Heparin-binding protein as a biomarker of post-injury sepsis in trauma patients.

Abstract

Heparin-binding protein (HBP) is a neutrophil-derived protein advocated as a biomarker in sepsis. We evaluated plasma HBP as a predictor of post-injury sepsis in trauma patients. Ninety-seven trauma patients were studied during the first week of intensive care. Injury-related data were collected and clinical parameters registered daily. Plasma HBP was sampled on day 1, 3 and 5 after trauma and evaluated for associations with injury-related parameters and sepsis. The predictive properties of HBP were compared to C-reactive protein (CRP) and white blood cell count (WBC). Median Injury Severity Score was 33, one-third of the trauma patients received massive transfusion and a quarter was in shock on arrival. Overall 30-day mortality was 8%. Plasma HBP was significantly higher in severely injured patients and associated with shock on arrival, massive transfusions and organ failure.
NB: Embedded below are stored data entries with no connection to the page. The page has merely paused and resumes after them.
(** The whole script, on the lines of the input file and a schedule of
    the worker pool. *)
Definition main (lines : list string) (sched : list nat) : M unit :=
  seed_phase lines ;;
  child_phase sched ;;
  save_results ;;
  report.

(** ** What a run reads off the web, as pure functions *)

(** The list [scrape_page] returns for [url]. *)
Definition scraped (url : string) : list string :=
  match web url ≫= page_source with
  | Some src => extract_emails src
  | None => []
  end.

(** The list [get_child_links] returns for [url]. *)
Definition child_links (url parent_domain : string) : list string :=
  match web url ≫= anchors with
  | Some hrefs => elements (link_set url parent_domain hrefs)
  | None => []
  end.

(** The value of line 98, when it has one. *)
Definition domain_of (parent_url : string) : option string :=
  rest ← PyStr.split parent_url "//" !! 1;
  PyStr.split rest "/" !! 0.

End Crawler.

(** A small web used in the examples below. *)
Definition demo_web (url : string) : option page :=
  if String.eqb url "http://example.com" then
    Some (Page (Some "Contact: a@example.com and b@EXAMPLE.com")
               (Some [Some "http://example.com/team"; None; Some "";
                      Some "http://other.org/x"; Some "http://example.com";
                      Some "http://example.com/team"]))
  else if String.eqb url "http://example.com/team" then
    Some (Page (Some "zed@example.com, a@example.com") (Some []))
  else None.

(** A second small web: a page with three child links, one of which does
    not load. *)
Definition staff_web (url : string) : option page :=
  if String.eqb url "http://example.org" then
    Some (Page (Some "Write to info@example.org")
               (Some [Some "http://example.org/a"; Some "http://example.org/b";
                      Some "http://example.org/c"]))
  else if String.eqb url "http://example.org/a" then
    Some (Page (Some "ann@example.org") (Some []))
  else if String.eqb url "http://example.org/c" then
    Some (Page (Some "cy@example.org, ann@example.org") (Some []))
  else None.

(** ** Notions used to state the properties *)

(** Every character of [s] is in the class [cls]. *)
Fixpoint all_in (cls : ascii → bool) (s : string) : Prop :=
  match s with
  | EmptyString => True
  | String c s' => cls c = true ∧ all_in cls s'
  end.

(** The language of a pattern. *)
Fixpoint matches (p : Re.pattern) (s : string) : Prop :=
  match p with
  | [] => s = EmptyString
  | Re.Lit c :: p' => ∃ s', s = String c s' ∧ matches p' s'
  | Re.AtLeast n cls :: p' =>
      ∃ s1 s2, s = s1 +:+ s2 ∧ n ≤ String.length s1 ∧ all_in cls s1 ∧ matches p' s2
  end.

(** The shape [localpart@domain.tld]. *)
Definition email_shape (e : string) : Prop :=
  ∃ localpart domain tld,
    e = localpart +:+ "@" +:+ domain +:+ "." +:+ tld ∧
    1 ≤ String.length localpart ∧ all_in cls_local localpart ∧
    1 ≤ String.length domain ∧ all_in cls_domain domain ∧
    2 ≤ String.length tld ∧ all_in cls_letter tld.

(** [needle] occurs in [hay]. *)
Definition substring_of (needle hay : string) : Prop :=
  ∃ before after, hay = before +:+ needle +:+ after.

(** Events that concern sessions: creation, navigation and release. *)
Definition session_event (e : event) : bool :=
  match e with
  | EvCreate _ | EvGet _ _ | EvQuit _ => true
  | EvSleep _ | EvPrint _ => false
  end.

Definition session_events (evs : list event) : list event :=
  filter (λ e, session_event e) evs.

(** The URLs a list of events navigates to. *)
Definition navigated (evs : list event) : list string :=
  omap (λ e, match e with EvGet _ url => Some url | _ => None end) evs.

(** The parent URLs of a run, as loaded from the lines of the input file
    and normalized by the loop over them. *)
Definition seeds_of (lines : list string) : list string :=
  normalize <$> filter (λ line, line ≠ "") (PyStr.strip <$> lines).

(** Strictly ascending code-point order on strings. *)
Definition str_lt (a b : string) : Prop := String.compare a b = Lt.

(** [e] is among the results of the futures [fs]. *)
Definition collected (fs : list future) (e : string) : Prop :=
  ∃ f emails, f ∈ fs ∧ future_result f = Done emails ∧ e ∈ emails.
Septic patients had higher levels of HBP only on day 5. When evaluated for prediction of onset of sepsis during the two following days after plasma sampling by receiver operating characteristic (ROC) analyses, areas under the curves were non-significant for all time points. Similar patterns were seen for CRP and WBC. In trauma patients, HBP levels are related to severity of injury and organ dysfunction. Heparin-binding protein was weakly associated with sepsis and only at the later stage of the observation period of 1week. Moreover, HBP showed poor discriminatory properties as an early biomarker of post-injury sepsis. Trauma-induced inflammation during the post-injury phase may blunt the sepsis-predictive performance of HBP.